When Rex Iverson did not have money to bail himself out of jail, or to pay on a $2,376.92 bill he had with the Tremonton City Ambulance service, he was detained in the Box Elder County Jail in northern Utah. An attempt to garnish his wages was unsuccessful, according to city treasurer Sharri Oyler, because Iverson was not employed at the time. On January 23, the 45-year-old Iverson was found dead in his cell. He was a resident of Bear River UT.
According to Elder County Chief Deputy Sheriff Dale Ward, “We go to great lengths to never arrest anybody on these warrants.” He told the Ogden Standard-Examiner, “The reason we do that is we don’t want to run a debtors’ prison. There is no reason for someone to be rotting in jail on a bad debt.”
John Daniels of the Libertas Institute
expressed outrage. “How can you get blood out of a turnip?” Daniels added, “A person should be obliged to pay, but putting him in jail doesn’t solve the problem.”
Utah has what are called “justice courts” that adjudicate cases where citizens have been arrested and jailed for owing money to government agencies. Over the last three years, 13 persons have been jailed in circumstances similar to Iverson’s.
Debtors' prisons were once quite common in the United States, but were formally outlawed more than a century ago. Iverson's death has re-focused attention on Utah's "justice courts," which were denounced by an October 2015 report issued by the Sixth Amendment Center. The Free Though Project, an advocacy group, characterized Utah’s justice courts as existing to “monetize misery, rather than to carry out due process.”

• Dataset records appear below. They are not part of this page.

(* ===== verification/VirtualActor.v ===== *)
(** * The virtual actor

    What the parts together promise a caller: a grain is one sequential object, wherever it is called
    from.  The abstract actor is a state and a handler; the concrete one is a grain
    of a cluster of silos, called through the references of [cluster_silo.rs] and
    [cluster_grain_ref.rs], the transport, the registry, the directory and the mailbox loop.  The
    cluster refines the actor. *)
From S2P Require Import Prelude CoreTypes HashRing Mailbox Directory Calls Auth Swim Membership.
From S2P Require Import CrossCluster Replication Registry Transport ClusterRef ClusterSilo.

(** ** The actor's messages

    A grain type with a family of messages: each has its codec and its handler, which does
    not panic; [index] finds a message type by its name. *)
Section actor.
Context {I : Type} (Msg Res : I → Type) `{Heq : ∀ i, EqDecision (Msg i)} `{Hcnt : ∀ i, Countable (Msg i)}.
Context (gt : GrainType) (gk : string) (nm : ∀ i, NetworkMessage (Msg i) (Res i)).
Context {State : Type} (initial : State).
Context (handle : ∀ i, RequestContext → State → Msg i → State * Res i).
Context (index : string → option I) (Hindex : ∀ i, index (message_type_name (nm i)) = Some i).
Abbreviation g := (mkGrainId (gt_grain_type_name gt) gk).

(** The closure of an envelope, run by the mailbox of the grain. *)
Definition envelope_of (i : I) (ctx : RequestContext) (msg : Msg i) (st : State) : option State * Oneshot (Res i) :=
  build_ask_envelope (λ c s m, let '(s', r) := handle i c s m in (s', Some r)) ctx msg g (Some st).

(** What a queued message does to the state. *)
Definition envelope_turn (d : Delivery) (st : State) : State * FutResult :=
  match index (dl_message d) with
  | Some i =>
      match decode (dl_value d) with
      | Some msg => (default st (envelope_of i (mkCtx (dl_context d)) msg st).1, FutOk)
      | None => (st, FutOk)
      end
  | None => (st, FutOk)
  end.

(** The state of a mailbox that has handled the given messages. *)
Definition state_after (ds : list Delivery) : State := (turns initial (envelope_turn <$> ds)).1.1.

(** What it answers the next one with. *)
Definition mailbox_reply (i : I) (ds : list Delivery) (ctx : RequestContext) (msg : Msg i) : Oneshot (Res i) :=
  (envelope_of i ctx msg (state_after ds)).2.

(** ** The abstract actor *)
Inductive ActorEvent :=
| Called (i : I) (ctx : RequestContext) (msg : Msg i) (res : result GrainError (Res i))
| Deactivated.

(** A call is answered by the handler, run under the caller's context extended by the grain; a
    deactivated grain starts anew. *)
Inductive actor_step : State → ActorEvent → State → Prop :=
| as_call st i ctx msg st' r :
    handle i (with_call_chain_entry ctx g) st msg = (st', r) →
    actor_step st (Called i ctx msg (Ok r)) st'
| as_deactivate st : actor_step st Deactivated initial.

Inductive actor_run : State → list ActorEvent → State → Prop :=
| ar_nil st : actor_run st [] st
| ar_cons st e st' es st'' : actor_step st e st' → actor_run st' es st'' → actor_run st (e :: es) st''.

The judges on these courts are appointed by a six-member panel. Applicants need not have a law degree or previous legal experience to sever on the justice court. Any city resident with a GED can apply. According to the Sixth Amendment Center
, over 62 percent of defendants statewide "are processed through Utah's justice courts without a lawyer." The group says that this may constitute an "actual denial of counsel" in violation of constitutional guarantees.
According to the Sixth Amendment Center, "defendants were arraigned and subsequently sentenced ... to jail time or suspended sentences without any defense attorney present" by justice courts in every Utah jurisdiction except for Salt Lake City and County. The report said, "it is the practice of many justice courts to have prosecutors meet with unrepresented defendants to attempt to resolve the case prior to the defendant appearing before the judge. In others, the opportunity to meet with the prosecution is offered as though it is a chance to consult with an attorney who is looking out for the defendant's interests."
The Sixth Amendment Center said that these justice courts barely fit the definition of courts. "In many justice courts there are no prosecutors present and there are also no defense attorneys present. This leaves justice court judges responsible for all sides of the adjudicative process. Having judges judging, negotiating pleas, and advising defendants all at once creates a criminal process that is, in a word, non-adversarial."
No transcripts are kept of the proceedings because the justice courts are not courts of record. In addition, there is no appeal possible for the justice courts’ decisions. Defendants may, however, file a de novo review in a district court. Many of those brought before these justice courts are indigent and unable to pay the assessed fines or for legal counsel.
"In 2013, there were 79,730 total misdemeanors and misdemeanor DUI cases head in all justice courts statewide," said the Sixth Amendment Center report. "Only 711 of such cases were reviewed de novo in all district courts combined (an appellate rate of 0.89 %). Further still, a de novo review can never change the underlying systemic flaws that resulted in the denial of the right to counsel in the first place."